Action item »
Identify each line below that contains the word "free", and copy it out.

Extracted material »
(* ===== verification/Supervisor.v ===== *)
(** live_supervisor.py: the early check of the two envelope signatures, and the session lifecycle
    that native and unit supervisors share.  The journal, the boundary around the child and the
    clocks are an interface; a run of the lifecycle keeps what it did when it raises. *)

From S2P Require Import Prelude Effects PyVal Utf8 Json Sha2 Canonical Base64 Ed25519 IsoTime Regex.
From S2P Require Import SchemaBase Lifecycle LinuxShape Live LinuxVerify Session BackendAuthority.

#[local] Open Scope string_scope.
#[local] Open Scope list_scope.
#[local] Open Scope Z_scope.

(** ** The early check of an envelope *)

Section reference_authority.
Context {U : Unicode} {S : SigScheme}.

(** One of the two signers: the key and its owner. *)
(* @src src/src/harness_conformance/live_supervisor.py:51-61 _verify_reference_authority *)
Definition reference_signer (envelope : value) (payload : bytes) (instant : datetime)
    (raw : bytes) (role field signature : string) (tenant environment : value) : res (bytes * value) :=
  trust ← require_canonical_document raw;
  key_id ← fld envelope field;
  key ← _trust_key trust key_id role tenant environment instant;
  keys ← fld trust "keys";
  ks ← py_iter keys;
  record ← next_key key_id ks;
  require_m (b ← linux_time record "validUntil"; time_ltb instant b) "REFERENCE_TRUST_EXPIRED" ;;
  x ← fld envelope signature;
  sig ← b64url_decode x 64;
  require_m (sig_verify key payload sig) "REFERENCE_SIGNATURE_INVALID" ;;
  owner ← fld record "owner";
  Ok (key, owner).

(* @src src/src/harness_conformance/live_supervisor.py:36-62 _verify_reference_authority *)
Definition _verify_reference_authority (envelope : value) (release_raw tenant_raw : bytes) (now : value) : res unit :=
  instant ← LinuxShape.require_time now;
  require_m (fld_lit envelope "packetId" PACKET_ID <&&> fld_lit envelope "packetDigest" PACKET_DIGEST <&&>
             fld_lit envelope "campaignId" "linux-baseline" <&&>
             fld_eq envelope "commands" (VList (map str_list COMMANDS)) <&&>
             (b ← linux_time envelope "expiresAt"; time_ltb instant b)) "REFERENCE_AUTHORITY_SCOPE_INVALID" ;;
  require_m (fld_eq envelope "releaseTrustStoreDigest" (VStr (byte_digest release_raw)) <&&>
             fld_eq envelope "tenantTrustStoreDigest" (VStr (byte_digest tenant_raw))) "REFERENCE_TRUST_DIGEST_MISMATCH" ;;
  payload ← signature_payload ENVELOPE_DOMAIN envelope ["platformSignature"; "tenantSignature"];
  tenant ← fld envelope "tenantId";
  environment ← fld envelope "environmentId";
  platform ← reference_signer envelope payload instant release_raw "PLATFORM_RELEASE" "platformSignerKeyId"
    "platformSignature" VNone VNone;
  customer ← reference_signer envelope payload instant tenant_raw "TENANT_LIVE_EXECUTION" "tenantSignerKeyId"
    "tenantSignature" tenant environment;
  require (negb (str_eqb platform.1 customer.1) && negb (py_eq platform.2 customer.2)) "SIGNER_ROLES_NOT_INDEPENDENT".
End reference_authority.

(** ** What a lifecycle works with *)

(** The journal of sessions, the boundary around the child, the wall clock and the monotonic
    clock, over a state of their own. *)
Class Outside (W M : Type) := {
  wall : io W value;
  ticks : io W M;
  reserve_nonce : value -> value -> io W str;
  running : value -> value -> io W str;
  terminal : value -> str -> value -> str -> io W str;
  establish : value -> value -> M -> io W unit;
  check_peer : io W unit;
  request : str -> io W value;
  execute : value -> M -> io W data;
  cleanup : io W unit;
  interrupt : io W unit
}.

(** Readings of the monotonic clock: [int] or finite [float], comparison, and the reading that
    is [min(duration, 900)] seconds later, the duration in microseconds. *)
Class Monotonic (M : Type) := {
  is_number : M -> bool;
  tick_leb : M -> M -> bool;
  tick_ltb : M -> M -> bool;
  after : M -> Z -> M
}.

(** The dict of the active session. *)
Record active_session (M : Type) := {
  binding : value;
  session : value;
  plan : value;
  finished : list (str * str);
  handle : option Z;
  deadline : M;
  lastWall : datetime;
  lastMonotonic : M;
  reserved : bool
}.
Arguments binding {M}. Arguments session {M}. Arguments plan {M}. Arguments finished {M}. Arguments handle {M}.
Arguments deadline {M}. Arguments lastWall {M}. Arguments lastMonotonic {M}. Arguments reserved {M}.

(** A supervisor: its fields, whether the mutex is held, and the state outside. *)
Record supervisor (W M : Type) := {
  active : option (active_session M);
  serial : Z;
  opened : bool;
  locked : bool;
  outside : W
}.
Arguments active {W M}. Arguments serial {W M}. Arguments opened {W M}. Arguments locked {W M}. Arguments outside {W M}.

Section lifecycle.
Context {U : Unicode} {W M : Type} {O : Outside W M} {Mo : Monotonic M}.

Definition run (A : Type) : Type := io (supervisor W M) A.

Definition on_outside {A} (m : io W A) : run A :=
  zoom outside (fun w s => {| active := active s; serial := serial s; opened := opened s; locked := locked s; outside := w |}) m.

Definition set_active (a : option (active_session M)) : run unit :=
  update (fun s => {| active := a; serial := serial s; opened := opened s; locked := locked s; outside := outside s |}).
Definition set_opened : run unit :=
  update (fun s => {| active := active s; serial := serial s; opened := true; locked := locked s; outside := outside s |}).
Definition set_serial (n : Z) : run unit :=
  update (fun s => {| active := active s; serial := n; opened := opened s; locked := locked s; outside := outside s |}).
Definition set_locked (b : bool) : run unit :=
  update (fun s => {| active := active s; serial := serial s; opened := opened s; locked := b; outside := outside s |}).

(** The dict every method holds while it is [self._active]. *)
Definition the_active : run (active_session M) :=
  reads (fun s => match active s with Some a => Ok a | None => Raise TypeError end).
Definition is_active : run bool := reads (fun s => Ok (match active s with Some _ => true | None => false end)).

Definition seen (a : active_session M) (instant : datetime) (m : M) : active_session M :=
  {| binding := binding a; session := session a; plan := plan a; finished := finished a; handle := handle a;
     deadline := deadline a; lastWall := instant; lastMonotonic := m; reserved := reserved a |}.
Definition with_finished (a : active_session M) (d : list (str * str)) : active_session M :=
  {| binding := binding a; session := session a; plan := plan a; finished := d; handle := handle a;
     deadline := deadline a; lastWall := lastWall a; lastMonotonic := lastMonotonic a; reserved := reserved a |}.
Definition started (a : active_session M) (running_session : value) (h : Z) : active_session M :=
  {| binding := binding a; session := running_session; plan := plan a; finished := finished a; handle := Some h;
     deadline := deadline a; lastWall := lastWall a; lastMonotonic := lastMonotonic a; reserved := reserved a |}.

(* @src src/src/harness_conformance/live_supervisor.py:87-101 _Lifecycle._now *)
Definition _now : run value :=
  now ← on_outside wall;
  instant ← lift (LinuxShape.require_time now);
  m ← on_outside ticks;
  a ← the_active;
  check (is_number m && tick_leb (lastMonotonic a) m) "SUPERVISOR_MONOTONIC_ROLLBACK" ;;
  lift (require_m (time_leb (lastWall a) instant) "SUPERVISOR_CLOCK_ROLLBACK") ;;
  set_active (Some (seen a instant m)) ;;
  lift (require_m ((b ← linux_time (binding a) "notAfter"; time_ltb instant b) <&&> Ok (tick_ltb m (deadline a)))
          "SUPERVISOR_EXPIRED") ;;
  mret now.

(** The time of an end: the state it is recorded under. *)
(* @src src/src/harness_conformance/live_supervisor.py:190-200 _Lifecycle._terminate *)
Definition end_state (a : active_session M) (state : string) : run (string * value) :=
  now ← on_outside wall;
  instant ← lift (LinuxShape.require_time now);
  m ← on_outside ticks;
  lift (require_m (time_leb (lastWall a) instant) "SUPERVISOR_CLOCK_ROLLBACK") ;;
  check (is_number m && tick_leb (lastMonotonic a) m) "SUPERVISOR_MONOTONIC_ROLLBACK" ;;
  late ← lift (b ← linux_time (binding a) "notAfter"; time_leb b instant);
  mret (if (late : bool) then "EXPIRED" else if tick_leb (deadline a) m then "FAILED" else state, now).

Definition summary (state : string) (receipts : list (str * str)) : value :=
  VDict [(u "state", VStr (u state)); (u "receipts", VDict (map (fun r => (r.1, VStr r.2)) receipts));
         (u "nativeAcceptance", VBool false)].

(** [handling] is the exception being handled where [_terminate] is called. *)
(* @src src/src/harness_conformance/live_supervisor.py:181-212 _Lifecycle._terminate *)
Definition _terminate (state : string) (handling : option exn) : run unit :=
  o ← reads (fun s => Ok (active s));
  match o with
  | None => mret tt
  | Some a =>
      set_active None ;;
      time ← attempt (end_state a state);
      clean ← attempt (on_outside cleanup);
      let raised e := throw (match handling with Some original => original | None => e end) in
      match time, clean with
      | Raise e, _ => raised e
      | _, Raise e => raised e
      | Ok (state, now), Ok _ =>
          digest ← lift (canonical_digest (summary state (finished a)) None);
          _ ← on_outside (terminal (binding a) (u state) now digest);
          mret tt
      end
  end.

(** [if self._active is not None: self._terminate(state)] where [e] is handled. *)
Definition terminate_if_active (state : string) (handling : option exn) : run unit :=
  live ← is_active; if (live : bool) then _terminate state handling else mret tt.

(** The session of a binding. *)
Definition session_of (b : value) (state : string) : res value :=
  d ← items b;
  notBefore ← fld b "notBefore";
  notAfter ← fld b "notAfter";
  Ok (VDict (dset (u "state") (VStr (u state)) (dset (u "expiresAt") notAfter (dset (u "issuedAt") notBefore
        (dset (u "schemaVersion") (VStr (u SCHEMA)) (dwithout [u "notBefore"; u "notAfter"] d)))))).

(** [state["state"] = "RUNNING"] *)
Definition now_running (s : value) : value :=
  match s with VDict d => VDict (dset (u "state") (VStr (u "RUNNING")) d) | _ => s end.

Definition architecture_of (p : value) : res value := t ← fld p "target"; fld t "architecture".

(** The rest of [_open], once the instance is spent. *)
(* @src src/src/harness_conformance/live_supervisor.py:125-143 _Lifecycle._open *)
Definition establish_session (a : active_session M) (now : value) : run Z :=
  on_exception
    (_ ← on_outside (reserve_nonce (binding a) now);
     set_active (Some {| binding := binding a; session := session a; plan := plan a; finished := finished a;
                         handle := handle a; deadline := deadline a; lastWall := lastWall a;
                         lastMonotonic := lastMonotonic a; reserved := true |}) ;;
     _ ← _now;
     on_outside (establish (binding a) (plan a) (deadline a)) ;;
     on_outside check_peer ;;
     now ← _now;
     _ ← on_outside (running (binding a) now);
     n ← reads (fun s => Ok (serial s + 1));
     set_serial n ;;
     current ← the_active;
     set_active (Some (started current (now_running (session current)) n)) ;;
     mret n)
    (fun e => terminate_if_active "FAILED" (Some e)).

(* @src src/src/harness_conformance/live_supervisor.py:103-143 _Lifecycle._open *)
Definition _open (x : data) (p : value) : run Z :=
  b ← lift (validate_binding x);
  idle ← reads (fun s => Ok (match active s with None => negb (opened s) | Some _ => false end));
  check idle "SUPERVISOR_BUSY" ;;
  now ← on_outside wall;
  state ← lift (session_of b "RESERVED");
  _ ← lift (validate_session (Value state) (Value b) now);
  lift (require_m (a ← architecture_of p; Ok (in_lits a ARCHITECTURES)) "SUPERVISOR_ARCHITECTURE_INVALID") ;;
  duration ← lift (stop ← linux_time b "notAfter"; instant ← LinuxShape.require_time now; time_sub stop instant);
  m ← on_outside ticks;
  check (is_number m) "SUPERVISOR_MONOTONIC_INVALID" ;;
  instant ← lift (LinuxShape.require_time now);
  set_opened ;;
  establish_session {| binding := b; session := state; plan := p; finished := []; handle := None;
                       deadline := after m duration; lastWall := instant; lastMonotonic := m; reserved := false |} now.

(** A handle of this supervisor, by its serial; [None] is any other object. *)
(* @src src/src/harness_conformance/live_supervisor.py:145-149 _Lifecycle._get *)
Definition _get (h : option Z) : run (active_session M) :=
  o ← reads (fun s => Ok (active s));
  match o, h with
  | Some a, Some n =>
      check (match handle a with Some m => m =? n | None => false end) "SUPERVISOR_HANDLE_INVALID" ;; mret a
  | _, _ => throw (ConformanceError "SUPERVISOR_HANDLE_INVALID")
  end.

Definition regressions_of (p case : value) : res value :=
  if eq_lit case "FULL_PREDECESSOR_REGRESSION" then fld p "regressions" else Ok (VDict []).

(** One operation of a session; [handling] as for [_terminate]. *)
(* @src src/src/harness_conformance/live_supervisor.py:155-173 _Lifecycle.execute_fixed *)
Definition operation (case architecture : value) (handling : option exn) : run value :=
  a ← the_active;
  check (in_lits case CASES && negb (match case with VStr c => dhas c (finished a) | _ => false end))
    "SUPERVISOR_OPERATION_INVALID" ;;
  lift (require_m (x ← architecture_of (plan a); Ok (py_eq architecture x)) "SUPERVISOR_ARCHITECTURE_MISMATCH") ;;
  c ← lift (as_text case);
  _ ← _now;
  on_outside check_peer ;;
  request ← on_outside (request c);
  raw ← on_outside (execute request (deadline a));
  now ← _now;
  on_outside check_peer ;;
  expected ← lift (regressions_of (plan a) case);
  receipt ← lift (validate_receipt raw (Value (session a)) (Value (binding a)) (Value request) (Value expected) now);
  digest ← lift (canonical_digest receipt None);
  current ← the_active;
  let finished := dset c digest (finished current) in
  set_active (Some (with_finished current finished)) ;;
  status ← lift (fld receipt "status");
  (if negb (eq_lit status "PASS") then _terminate "FAILED" handling
   else if zlen finished =? zlen CASES then _terminate "COMPLETED" handling
   else mret tt) ;;
  mret (VDict [(u "receipt", receipt); (u "evidenceClass", VStr (u "UNIT_VERIFICATION_ONLY"));
               (u "nativeAcceptance", VBool false)]).

(** The mutex of a method: taken without waiting, or waited for; released at the end. *)
Definition try_lock {A} (m : run A) : run A :=
  free ← reads (fun s => Ok (negb (locked s)));
  check free "SUPERVISOR_BUSY" ;;
  set_locked true ;;
  finally m (set_locked false).

Definition with_lock {A} (m : run A) : run A := set_locked true ;; finally m (set_locked false).

(* @src src/src/harness_conformance/live_supervisor.py:151-179 _Lifecycle.execute_fixed *)
Definition execute_fixed (h : option Z) (case architecture : value) (handling : option exn) : run value :=
  try_lock
    (_ ← _get h;
     on_exception (operation case architecture handling) (fun e => terminate_if_active "FAILED" (Some e))).

(* @src src/src/harness_conformance/live_supervisor.py:214-221 _Lifecycle.cancel *)
Definition cancel (h : option Z) (handling : option exn) : run unit :=
  _ ← _get h;
  on_outside interrupt ;;
  with_lock (terminate_if_active "CANCELLED" handling).

(* @src src/src/harness_conformance/live_supervisor.py:223-225 _Lifecycle.close *)
Definition close (handling : option exn) : run unit := with_lock (_terminate "FAILED" handling).

(* @src src/src/harness_conformance/live_supervisor.py:230-233 UnitSupervisor.open_session *)
Definition open_session (x : data) (p : value) : run Z := with_lock (_open x p).

(* @src src/src/harness_conformance/live_supervisor.py:79-85 _Lifecycle.__init__ *)
Definition fresh (w : W) : supervisor W M := {| active := None; serial := 0; opened := false; locked := false; outside := w |}.
End lifecycle.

Task output »
  free ← reads (fun s => Ok (negb (locked s)));
  check free "SUPERVISOR_BUSY" ;;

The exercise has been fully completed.